Panning for Gold in GA

By: Hubert Crowell

I have estimated that when I am working the streams in North Georgia for gold, I can earn about $0.50 an hour at the current price of gold. I understand completely how hard it was for prospectors to make a living looking for gold. However, there is something exciting about finding that shiny speck of metal in the ground. The gold of North Georgia has a deep golden color and is the purest found anywhere. The thrill of that gold appearing in the bottom of a pan of black sand can be addictive. Don't expect to get rich looking for gold, but you can easily collect some color for you home collection and maybe even a bragging nugget or two.

You may have heard the story about the man in Africa who went off looking for diamonds only to return home after many years to find a large diamond in his own back yard. My wife kept telling to check out the creek behind the house for gold, but I kept looking in the gold fields more to the north and even tried to find some out west. My best success was from buying dirt from a mine in Dahlonega which resulted in paying about what the gold was worth after panning it out.

Most of the gold in Georgia can be found along a line from Clayton in the northeast to Buchanan near the Alabama line. Along this line is Dahlonega, Canton, Allatoona, and Acworth. The gold belt is not well defined and spread out in places. We live just north of Marietta along a ridge that divides the waters of the Chattahoochee and the Etowah rivers. I like to think of it as our little continental divide. Behind our home we have a stream that flows toward the Etowah. The rock formations here are turned up on edge and at about midpoint along the back of our lot is a quartz vein that is being cut away by the stream.

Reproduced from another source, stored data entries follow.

(** * Async generators over concurrent requests: a timed model

    The repository contrasts three ways of driving a list of asynchronous
    operations from an async generator:
    - one after another ([sequential_gen], [sequential_http_gen]),
    - all at once, yielding in completion order through
      [asyncio.as_completed] ([concurrent_gen], [concurrent_http_gen]),
    - in fixed-size batches, each batch drained before the next one starts
      ([batch_http_gen]).

    The model is a discrete-event one.  The clock of the event loop is a
    natural number of milliseconds.  A coroutine is a function from the
    instant it starts to the instant it settles and what it settles with.
    An async generator is a state transformer on a frame holding the clock,
    what the consumer still wants, the values yielded so far and the
    operations started so far.  The HTTP client and the iteration order of
    the set that [as_completed] builds are parameters of the environment. *)

From Stdlib Require Import ZArith Lia.
From stdpp Require Import base tactics option list sorting gmap strings pretty.

Open Scope Z_scope.
Open Scope nat_scope.

(** ** Python values *)

Module Py.

Inductive value : Type :=
| VNone
| VBool (b : bool)
| VInt (n : Z)
| VStr (s : string).

(** An instance of [Exception], the class that [except Exception] catches:
    its class name and [str(e)].  Signals of the interpreter that derive
    from [BaseException] alone (a keyboard interrupt, the exit of the
    process, the cancellation of a task) are not results of an operation
    and are not values of this type. *)
Record Exception : Type := { exc_class : string; exc_str : string }.

Inductive outcome (A : Type) : Type :=
| Returns (a : A)
| Raises (e : Exception).
Arguments Returns {A} a.
Arguments Raises {A} e.

Definition ValueError (msg : string) : Exception :=
  {| exc_class := "ValueError"; exc_str := msg |}.

(** [len(range(start, stop, step))] for a non-zero step, computed as the
    interpreter does: from the distance and the step, rounding up. *)
Definition range_length (start stop step : Z) : nat :=
  if (0 <? step)%Z then
    if (start <? stop)%Z then Z.to_nat ((stop - start - 1) / step + 1) else 0
  else if (step <? 0)%Z then
    if (stop <? start)%Z then Z.to_nat ((start - stop - 1) / (- step) + 1) else 0
  else 0.

Definition range_items (start stop step : Z) : list Z :=
  (λ k : nat, (start + Z.of_nat k * step)%Z) <$> seq 0 (range_length start stop step).

(** [range(start, stop, step)]: a zero step is a [ValueError]. *)
Definition range (start stop step : Z) : outcome (list Z) :=
  if (step =? 0)%Z then Raises (ValueError "range() arg 3 must not be zero")
  else Returns (range_items start stop step).

(** A slice bound: negative bounds count from the end, and every bound is
    clamped to the list. *)
Definition slice_bound (len x : Z) : Z :=
  if (x <? 0)%Z then Z.max 0 (x + len) else Z.min x len.

(** [l[i:j]] *)
Definition slice {A : Type} (l : list A) (i j : Z) : list A :=
  let len := Z.of_nat (length l) in
  let lo := slice_bound len i in
  let hi := slice_bound len j in
  take (Z.to_nat (hi - lo)) (drop (Z.to_nat lo) l).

I started panning for gold on the corner of the lot at the down stream end and planned to work my way up the stream and clean out all the gold I could find. On one of our trips to Colorado for a caving convention, my friend and I left a week early to pan for gold and bought a small 2 inch dredge. I set up the dredge in the creek and worked the sand all the way down to bed rock. The gold was very rough and beautiful. Nothing large just small pickers and flakes. I did fill a small locket with gold for a neckless that my wife wears and a small amount for a display case.

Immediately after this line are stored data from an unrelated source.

(** ** The loop [bit = getFirst(); while (bit) { ...; bit = getNext(bit); }]

    The positions its body sees, in order.  The loop is written out in
    [DLVEvaluator::solve] and in [NewContext::next_guess] and [jump_guess]. *)
Fixpoint iterate (fuel : nat) (bs : NewBeliefState) (bit : N) : res (list N) :=
  match fuel with
  | O => Err OutOfFuel
  | S fuel =>
      if bit =? 0 then mret []
      else
        next ← getNext bs bit;
        rest ← iterate fuel bs next;
        mret (bit :: rest)
  end.

Definition true_positions (bs : NewBeliefState) : res (list N) :=
  bit ← getFirst bs;
  iterate (S (scan_fuel bs)) bs bit.

(** The specification: the true positions from [k] on, in increasing order. *)
Definition trues (n : N) (bs : NewBeliefState) (k : N) : list N :=
  filter (fun i => truth bs i = DMCS_TRUE) (nrange k n).

Lemma trues_nil n bs k : (forall i, k <= i -> truth bs i <> DMCS_TRUE) -> trues n bs k = [].
Proof.
  intros H. unfold trues. apply elem_of_nil_inv. intros i.
  rewrite list_elem_of_filter, elem_of_nrange. intros [Ht [Hk _]]. by apply (H i).
Qed.

Lemma trues_step n bs k r :
  k <= r -> r < n -> truth bs r = DMCS_TRUE ->
  (forall i, k <= i -> i < r -> truth bs i <> DMCS_TRUE) ->
  trues n bs k = r :: trues n bs (r + 1).
Proof.
  intros Hk Hr Ht Hbelow. unfold trues.
  rewrite (nrange_split k r n) by lia. rewrite filter_app, (nrange_cons r n) by done.
  rewrite filter_cons_True by done.
  replace (filter _ (nrange k r)) with (@nil N); [done|].
  symmetry. apply elem_of_nil_inv. intros i.
  rewrite list_elem_of_filter, elem_of_nrange. intros [Hi [? ?]]. by apply (Hbelow i).
Qed.

Lemma iterate_ok n bs fuel k r :
  bs_wf n bs -> 0 < k -> first_true bs k r ->
  N.of_nat (N.size_nat (bits (status_bit bs))) < N.of_nat fuel + k ->
  (0 < fuel)%nat ->
  iterate fuel bs r = Ok (trues n bs k).
Proof.
  intros Hwf. revert k r. induction fuel as [|fuel IH]; intros k r Hk Hf Hfuel Hpos; [lia|].
  cbn [iterate]. destruct Hf as [[-> Hnone]|(Hkr & Ht & Hbelow)].
  - cbn. by rewrite trues_nil.
  - destruct (N.eqb_spec r 0); [lia|].
    assert (Hst : N.testbit (bits (status_bit bs)) r = true).
    { destruct (N.testbit (bits (status_bit bs)) r) eqn:E; [done|].
      apply truth_undef in E. congruence. }
    pose proof (status_lt n bs r Hwf Hst) as Hrn.
    pose proof (testbit_size_nat _ _ Hst) as Hsz.
    destruct (getNext_ok n bs r Hwf Hrn) as (r' & -> & Hf'). rsimpl.
    rewrite (IH (r + 1) r') by (done || lia). rsimpl.
    by rewrite (trues_step n bs k r).
Qed.

Lemma true_positions_ok n bs :
  bs_wf n bs -> truth bs 0 <> DMCS_TRUE -> true_positions bs = Ok (trues n bs 1).
Proof.
  intros Hwf H0. unfold true_positions.
  destruct (getFirst_ok n bs Hwf) as (r & -> & Hf). rsimpl.
  apply iterate_ok; [done|lia| |unfold scan_fuel; lia|lia].
  destruct Hf as [[-> H]|(_ & Ht & Hb)].
  - left. split; [done|]. intros i Hi. apply H. lia.
  - right. destruct (N.eq_dec r 0) as [->|]; [done|].
    split; [lia|]. split; [done|]. intros i ??. apply Hb; lia.
Qed.

(** ** Correctness *)

(** [set] then [test]: a write to a position below the size succeeds,
    keeps the representation well formed, is read back by [test], and leaves
    every other position as it was. *)
Theorem set_test_roundtrip n bs i val :
  bs_wf n bs -> i < n ->
  exists bs', set bs i val = Ok bs' /\ bs_wf n bs' /\
    forall j, j < n -> test bs' j = if i =? j then Ok val else test bs j.
Proof.
  intros Hwf Hi. exists (put bs i val). rewrite (set_ok n) by done.
  split; [done|]. split; [by apply wf_put|]. intros j Hj.
  rewrite (test_ok n (put bs i val)), truth_put by (by try apply wf_put).
  rewrite (test_ok n bs) by done. by destruct (i =? j).
Qed.

(** [operator<] is a strict total order whose equivalence is
    [operator==], and on well-formed states [operator==] holds exactly when
    the two states give every position the same truth value. *)
Lemma order_total n a b c :
  bs_wf n a -> bs_wf n b ->
  bs_ltb a a = false /\
  (bs_ltb a b = true -> bs_ltb b c = true -> bs_ltb a c = true) /\
  (bs_ltb a b = true \/ bs_eqb a b = true \/ bs_ltb b a = true) /\
  (bs_eqb a b = true <-> forall i, truth a i = truth b i) /\
  bs_neqb a b = negb (bs_eqb a b).
Proof.
  intros Ha Hb. split; [apply bs_lt_irrefl|]. split; [apply bs_lt_trans|].
  split; [apply bs_lt_total|]. split; [by apply (bs_eqb_truth n)|apply bs_neqb_eqb].
Qed.

(** Iterating with [getFirst] and [getNext] visits the true positions
    of the state, each once and in increasing order, and stops, provided
    position 0 (the epsilon position of context 0) is not itself true. *)
Theorem iteration_enumerates n bs :
  bs_wf n bs -> truth bs 0 <> DMCS_TRUE ->
  true_positions bs = Ok (filter (fun i => truth bs i = DMCS_TRUE) (nrange 1 n)).
Proof. apply true_positions_ok. Qed.

(** Position 0 doubles as the end marker of the iteration: once
    context 0 is marked as computed, [getFirst] answers 0 and the iteration
    sees no position at all, whatever else is true. *)
Lemma iteration_blocked_by_epsilon n bs :
  bs_wf n bs -> truth bs 0 = DMCS_TRUE -> getFirst bs = Ok 0 /\ true_positions bs = Ok [].
Proof.
  intros Hwf H0. assert (H : getFirst bs = Ok 0).
  { destruct (getFirst_ok n bs Hwf) as (r & -> & [[-> H]|(_ & _ & H)]); [done|].
    destruct (N.eq_dec r 0) as [->|]; [done|]. exfalso. apply (H 0); [lia..|done]. }
  split; [done|]. unfold true_positions. by rewrite H.
Qed.

(** *** A concrete state: five positions, 1 true, 3 false, 4 true *)
Definition sample : NewBeliefState := mk_bs (mk_bvector 5 26) (mk_bvector 5 18).

Lemma sample_wf : bs_wf 5 sample.
Proof.
  split; [done..| | |].
  - intros i Hi. apply N.bits_above_log2. change (N.log2 _) with 4. change (5 <= i) in Hi. lia.
  - intros i Hi. apply N.bits_above_log2. change (N.log2 _) with 4. change (5 <= i) in Hi. lia.
  - intros i. destruct (N.lt_ge_cases i 5) as [Hi|Hi].
    + assert (i = 0 \/ i = 1 \/ i = 2 \/ i = 3 \/ i = 4) as [->|[->|[->|[->| ->]]]] by lia; done.
    + rewrite (N.bits_above_log2 (bits (value_bit sample))); [done|].
      change (N.log2 _) with 4. lia.
Qed.

Lemma set_test_roundtrip_witness :
  exists bs', set sample 2 DMCS_TRUE = Ok bs' /\ bs_wf 5 bs' /\
    forall j, j < 5 -> test bs' j = if 2 =? j then Ok DMCS_TRUE else test sample j.
Proof. apply (set_test_roundtrip 5 sample 2 DMCS_TRUE); [apply sample_wf|lia]. Defined.

Lemma order_total_witness :
  bs_ltb sample sample = false /\
  (bs_ltb sample sample = true -> bs_ltb sample sample = true -> bs_ltb sample sample = true) /\
  (bs_ltb sample sample = true \/ bs_eqb sample sample = true \/ bs_ltb sample sample = true) /\
  (bs_eqb sample sample = true <-> forall i, truth sample i = truth sample i) /\
  bs_neqb sample sample = negb (bs_eqb sample sample).
Proof. apply (order_total 5 sample sample sample); apply sample_wf. Defined.

Lemma iteration_enumerates_witness :
  true_positions sample = Ok [1; 4].
Proof. apply (iteration_enumerates 5 sample); [apply sample_wf|discriminate]. Defined.

Lemma iteration_blocked_by_epsilon_witness :
  getFirst (put sample 0 DMCS_TRUE) = Ok 0 /\ true_positions (put sample 0 DMCS_TRUE) = Ok [].
Proof.
  apply (iteration_blocked_by_epsilon 5 (put sample 0 DMCS_TRUE)); [|reflexivity].
  apply wf_put; [apply sample_wf|lia].
Defined.

End BeliefState.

I have not yet worked the creek up to the quartz vein where I suspect the gold is coming from. It has not moved far in the water or the edges would be more rounded off. I guess I am saving the rest of the creek for the future.

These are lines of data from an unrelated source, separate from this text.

(* ===== verification/BeliefStateOffset.v ===== *)
(** * The block layout of belief states

    [BeliefStateOffset] (include/mcs/BeliefStateOffset.h,
    src/mcs/BeliefStateOffset.cpp): the singleton that fixes where the block
    of each context starts and which positions its mask covers.  Offsets and
    sizes are [std::size_t], 64 bits; the sizes and positions handed to
    [bm::bvector] become [bm::id_t], 32 bits. *)

From S2P Require Import Prelude BitMagic BeliefState.
Import BitMagic.

Module BeliefStateOffset.

(** The conversion of a [std::size_t] to [bm::id_t]. *)
Definition to_id (n : N) : N := n mod (id_max + 1).

Record Offsets := mk_offsets {
  no_blocks : N;
  size_belief_state : N;
  masks : list bvector;
  starting_offsets : list N;
}.

(** The mask of one block: the inner [for] loop of the constructor. *)
Definition block_mask (no_bs size_bs off : N) : res bvector :=
  foldM (fun m j => set_bit m (to_id j) true)
    (bvector_sized (to_id (u64_mul no_bs (u64_add size_bs 1))))
    (nrange off (u64_add off size_bs)).

(** One turn of the constructor's outer loop. *)
Definition ctor_step (no_bs size_bs : N) (acc : list N * list bvector) (i : N)
    : res (list N * list bvector) :=
  let '(offs, ms) := acc in
  offs ← (if 0 <? i then
            prev ← vec_at offs (i - 1);
            mret (<[N.to_nat i := u64_add (u64_add prev size_bs) 1]> offs)
          else mret offs);
  off ← vec_at offs i;
  m ← block_mask no_bs size_bs off;
  mret (offs, ms ++ [m]).

Definition ctor (no_bs size_bs : N) : res Offsets :=
  _ ← assert ((0 <? no_bs) && (0 <? size_bs));
  '(offs, ms) ← foldM (ctor_step no_bs size_bs) (replicate (N.to_nat no_bs) 0, [])
                  (nrange 0 no_bs);
  mret (mk_offsets no_bs size_bs ms offs).

(** The singleton [_instance], null until it is created. *)
Definition create (_instance : option Offsets) (no_bs size_bs : N)
    : res (option Offsets * Offsets) :=
  match _instance with
  | None => o ← ctor no_bs size_bs; mret (Some o, o)
  | Some o => mret (_instance, o)
  end.

Definition instance (_instance : option Offsets) : res Offsets :=
  match _instance with Some o => mret o | None => Err AssertFailed end.

(** ** The layout in closed form *)

Definition block_start (size_bs c : N) : N := c * (size_bs + 1).

Definition mask_of (no_bs size_bs c : N) : bvector :=
  mk_bvector (no_bs * (size_bs + 1)) (N.shiftl (N.ones size_bs) (block_start size_bs c)).

Definition layout (no_bs size_bs : N) : Offsets :=
  mk_offsets no_bs size_bs
    (mask_of no_bs size_bs <$> nrange 0 no_bs)
    (block_start size_bs <$> nrange 0 no_bs).

Lemma testbit_mask_of no_bs size_bs c p :
  N.testbit (bits (mask_of no_bs size_bs c)) p =
  (block_start size_bs c <=? p) && (p <? block_start size_bs c + size_bs).
Proof.
  cbn. destruct (N.leb_spec (block_start size_bs c) p).
  - rewrite N.shiftl_spec_high' by done.
    destruct (N.ltb_spec p (block_start size_bs c + size_bs)).
    + apply N.ones_spec_low. lia.
    + apply N.ones_spec_high. lia.
  - by rewrite N.shiftl_spec_low.
Qed.

Lemma to_id_small n : n <= id_max -> to_id n = n.
Proof. intros H. apply N.mod_small. lia. Qed.

Lemma foldM_set_bits l v :
  size_ v <= id_max -> Forall (fun j => j < size_ v) l ->
  exists v', foldM (fun m j => set_bit m (to_id j) true) v l = Ok v' /\ size_ v' = size_ v /\
    forall p, N.testbit (bits v') p = true <-> N.testbit (bits v) p = true \/ p ∈ l.
Proof.
  intros Hv. revert v Hv. induction l as [|j l IH]; intros v Hv Hl.
  - exists v. repeat split; [done..|by left|]. intros [H|H]; [done|]. by apply not_elem_of_nil in H.
  - inversion_clear Hl as [|?? Hj Hl']. cbn [foldM].
    rewrite to_id_small, BeliefState.set_bit_ok by (done || lia). rsimpl.
    destruct (IH (put_bit v j true)) as (v' & -> & Hs & Hb); [done|done|].
    exists v'. split; [done|]. split; [done|]. intros p.
    rewrite Hb, testbit_put_bit, elem_of_cons.
    destruct (N.eqb_spec j p) as [->|]; [tauto|]. intuition congruence.
Qed.

Lemma block_mask_ok no_bs size_bs c :
  no_bs * (size_bs + 1) <= id_max -> c < no_bs ->
  block_mask no_bs size_bs (block_start size_bs c) = Ok (mask_of no_bs size_bs c).
Proof.
  intros Hmax Hc. unfold block_mask.
  assert (Hb1 : block_start size_bs c + size_bs < no_bs * (size_bs + 1)) by (unfold block_start; nia).
  rewrite (u64_add_small (block_start size_bs c)), (u64_add_small size_bs), u64_mul_small, to_id_small
    by (unfold id_max in *; nia).
  destruct (foldM_set_bits (nrange (block_start size_bs c) (block_start size_bs c + size_bs))
    (bvector_sized (no_bs * (size_bs + 1)))) as (v & -> & Hs & Hb); [done| |].
  { apply Forall_forall. intros j. rewrite elem_of_nrange. unfold block_start. cbn. nia. }
  f_equal. destruct v as [sz b]. unfold mask_of. cbn in *. f_equal; [done|].
  apply N.bits_inj. intros p. apply eq_true_iff_eq.
  pose proof (testbit_mask_of no_bs size_bs c p) as Hm. cbn [bits mask_of] in Hm.
  rewrite Hb, elem_of_nrange, Hm, andb_true_iff, N.leb_le, N.ltb_lt. intuition congruence.
Qed.

Lemma ctor_ok no_bs size_bs :
  0 < no_bs -> 0 < size_bs -> no_bs * (size_bs + 1) <= id_max ->
  ctor no_bs size_bs = Ok (layout no_bs size_bs).
Proof.
  intros Hn Hs Hmax. unfold ctor.
  assert_true.
  destruct (foldM_nrange
    (fun k (acc : list N * list bvector) =>
       length acc.1 = N.to_nat no_bs /\
       (forall c, c < k -> acc.1 !! N.to_nat c = Some (block_start size_bs c)) /\
       acc.1 !! 0%nat = Some 0 /\
       acc.2 = mask_of no_bs size_bs <$> nrange 0 k)
    (ctor_step no_bs size_bs) (replicate (N.to_nat no_bs) 0, []) no_bs)
    as ([offs ms] & E & Hlen & Hoff & _ & Hms).
  - cbn. rewrite length_replicate, nrange_nil by lia. repeat split; try done; [lia|].
    apply lookup_replicate_2. lia.
  - intros i [offs ms] Hi (Hlen & Hoff & H0 & Hms). cbn in *.
    set (offs' := if 0 <? i then <[N.to_nat i := block_start size_bs i]> offs else offs).
    assert (Hi' : offs' !! N.to_nat i = Some (block_start size_bs i)).
    { unfold offs'. destruct (N.ltb_spec 0 i).
      - apply list_lookup_insert_eq. lia.
      - replace i with 0 by lia. done. }
    exists (offs', ms ++ [mask_of no_bs size_bs i]). split.
    + assert (Hstep : (if 0 <? i then
            prev ← vec_at offs (i - 1);
            mret (<[N.to_nat i := u64_add (u64_add prev size_bs) 1]> offs)
          else mret offs) = Ok offs').
      { unfold offs'. destruct (N.ltb_spec 0 i); [|done].
        rewrite (proj2 (vec_at_ok _ _ _) (Hoff (i - 1) ltac:(lia))). cbn.
        assert (block_start size_bs (i - 1) + size_bs + 1 = block_start size_bs i) as Hst
          by (unfold block_start; nia).
        assert (block_start size_bs i <= no_bs * (size_bs + 1)) by (unfold block_start; nia).
        unfold id_max in Hmax. rewrite (u64_add_small (block_start _ _)) by lia.
        rewrite u64_add_small by lia. by rewrite Hst. }
      rewrite Hstep. rsimpl. rewrite (proj2 (vec_at_ok _ _ _) Hi').
      rsimpl. by rewrite block_mask_ok by done.
    + cbn. split; [|split; [|split]].
      * unfold offs'. destruct (0 <? i); by rewrite ?length_insert.
      * intros c Hc. destruct (N.eq_dec c i) as [->|]; [done|].
        unfold offs'. destruct (0 <? i); [rewrite list_lookup_insert_ne by lia|]; apply Hoff; lia.
      * unfold offs'. destruct (N.ltb_spec 0 i); [rewrite list_lookup_insert_ne by lia|]; done.
      * rewrite nrange_snoc, fmap_app, Hms by lia. done.
  - rewrite E. cbn in *. unfold layout. rewrite Hms. do 2 f_equal.
    apply list_eq. intros k. rewrite list_lookup_fmap, lookup_nrange. case_decide as Hk.
    + cbn. replace k with (N.to_nat (N.of_nat k)) at 1 by lia. rewrite Hoff by lia. do 2 f_equal. 
    + cbn. apply lookup_ge_None. lia.
Qed.

(** The bound is needed: the size of the masks is taken modulo 2^32, so that
    belief states of a multiple of 2^32 positions get masks of size 0 and
    setting the first bit aborts. *)
Lemma oversized_layout_aborts no_bs size_bs k :
  0 < no_bs -> 0 < size_bs -> no_bs * (size_bs + 1) = k * (id_max + 1) -> no_bs * (size_bs + 1) < W64 ->
  ctor no_bs size_bs = Err AssertFailed.
Proof.
  intros Hn Hs Hk Hw. unfold ctor. assert_true.
  assert (E : ctor_step no_bs size_bs (replicate (N.to_nat no_bs) 0, []) 0 = Err AssertFailed).
  { unfold ctor_step. cbn [N.ltb N.compare]. rsimpl.
    rewrite (proj2 (vec_at_ok _ 0 0)) by (apply lookup_replicate_2; lia). rsimpl.
    unfold block_mask. rewrite (u64_add_small size_bs), u64_mul_small, Hk by nia.
    unfold to_id at 2. rewrite N.Div0.mod_mul, (u64_add_small 0), N.add_0_l by nia.
    by rewrite (nrange_cons 0 size_bs) by done. }
  rewrite (nrange_cons 0 no_bs) by done. cbn [foldM]. by rewrite E.
Qed.

(** C39.  When a belief state has at most 2^32 - 1 positions, the constructor
    succeeds on positive sizes, and the blocks it lays out partition the
    positions of a belief state: every position below [no_bs * (size_bs + 1)]
    lies in exactly one block.  The mask of a block has the size of a belief
    state and covers the first [size_bs] of the [size_bs + 1] positions of its
    block, and nothing else. *)
Theorem blocks_partition no_bs size_bs :
  0 < no_bs -> 0 < size_bs -> no_bs * (size_bs + 1) <= id_max ->
  exists o, ctor no_bs size_bs = Ok o /\
    length (starting_offsets o) = N.to_nat no_bs /\ length (masks o) = N.to_nat no_bs /\
    (forall p, p < no_bs * (size_bs + 1) ->
       exists! c, exists st, starting_offsets o !! c = Some st /\ st <= p /\ p <= st + size_bs) /\
    (forall c st m, starting_offsets o !! c = Some st -> masks o !! c = Some m ->
       size_ m = no_bs * (size_bs + 1) /\
       forall p, N.testbit (bits m) p = true <-> st <= p /\ p < st + size_bs).
Proof.
  intros Hn Hs Hmax. exists (layout no_bs size_bs). rewrite ctor_ok by done. cbn.
  rewrite !length_fmap, length_nrange. split; [done|]. split; [lia|]. split; [lia|].
  assert (Hoff : forall c st, (block_start size_bs <$> nrange 0 no_bs) !! c = Some st <->
    (c < N.to_nat no_bs)%nat /\ st = N.of_nat c * (size_bs + 1)).
  { intros c st. rewrite list_lookup_fmap, lookup_nrange. unfold block_start.
    case_decide; cbn; split; [intros [= <-]|intros [? ->]|done|lia];
      rewrite ?N.add_0_l; (split || f_equal); (done || lia). }
  split.
  - intros p Hp. exists (N.to_nat (p / (size_bs + 1))).
    assert (p / (size_bs + 1) < no_bs) by (apply N.Div0.div_lt_upper_bound; lia).
    pose proof (N.div_mod p (size_bs + 1) ltac:(lia)).
    pose proof (N.mod_lt p (size_bs + 1) ltac:(lia)).
    generalize dependent (p mod (size_bs + 1)).
    generalize dependent (p / (size_bs + 1)). intros q Hq r Hr Hlt. split.
    + exists (q * (size_bs + 1)). rewrite Hoff.
      rewrite N2Nat.id. split; [split; [lia|done]|lia].
    + intros c (st & Hc & H1 & H2). apply Hoff in Hc as [Hc ->].
      enough (q = N.of_nat c) by lia.
      destruct (N.lt_trichotomy q (N.of_nat c)) as [H|[H|H]]; [nia|done|nia].
  - intros c st m Hc Hm. apply Hoff in Hc as [Hc ->].
    rewrite list_lookup_fmap, lookup_nrange, decide_True in Hm by lia.
    cbn in Hm. injection Hm as <-. split; [done|]. intros p.
    change (N.shiftl (N.ones size_bs) (block_start size_bs (N.of_nat c)))
      with (bits (mask_of no_bs size_bs (N.of_nat c))).
    rewrite testbit_mask_of, andb_true_iff, N.leb_le, N.ltb_lt. done.
Qed.

Lemma blocks_partition_witness :
  exists o, ctor 3 2 = Ok o /\
    length (starting_offsets o) = 3%nat /\ length (masks o) = 3%nat /\
    (forall p, p < 9 ->
       exists! c, exists st, starting_offsets o !! c = Some st /\ st <= p /\ p <= st + 2) /\
    (forall c st m, starting_offsets o !! c = Some st -> masks o !! c = Some m ->
       size_ m = 9 /\ forall p, N.testbit (bits m) p = true <-> st <= p /\ p < st + 2).
Proof. apply (blocks_partition 3 2); unfold id_max; lia. Defined.

End BeliefStateOffset.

We used to have gold panning parties when family or out of town friends would visit. They could not believe they could find real gold right there in our own back yard.

Subdivisions have taken over some of the old mines in the area. Sixes Mine in south Cherokee County produced $200,000 worth of gold in 1849 and now is part of Lake Altoona and a large subdivision. The Hadaway Mine near Acworth is also believed to have produced a sizeable amount. Ore samples from the Kemp property showed $2.50 to $7.50 worth of gold per ton of ore.

I will never get rich form panning gold, but it is nice to know that you can find gold in your own back yard. So when I get bored again I will drag out the dredge and dredge up sand for a few hours adding a few more specks of gold to my collection.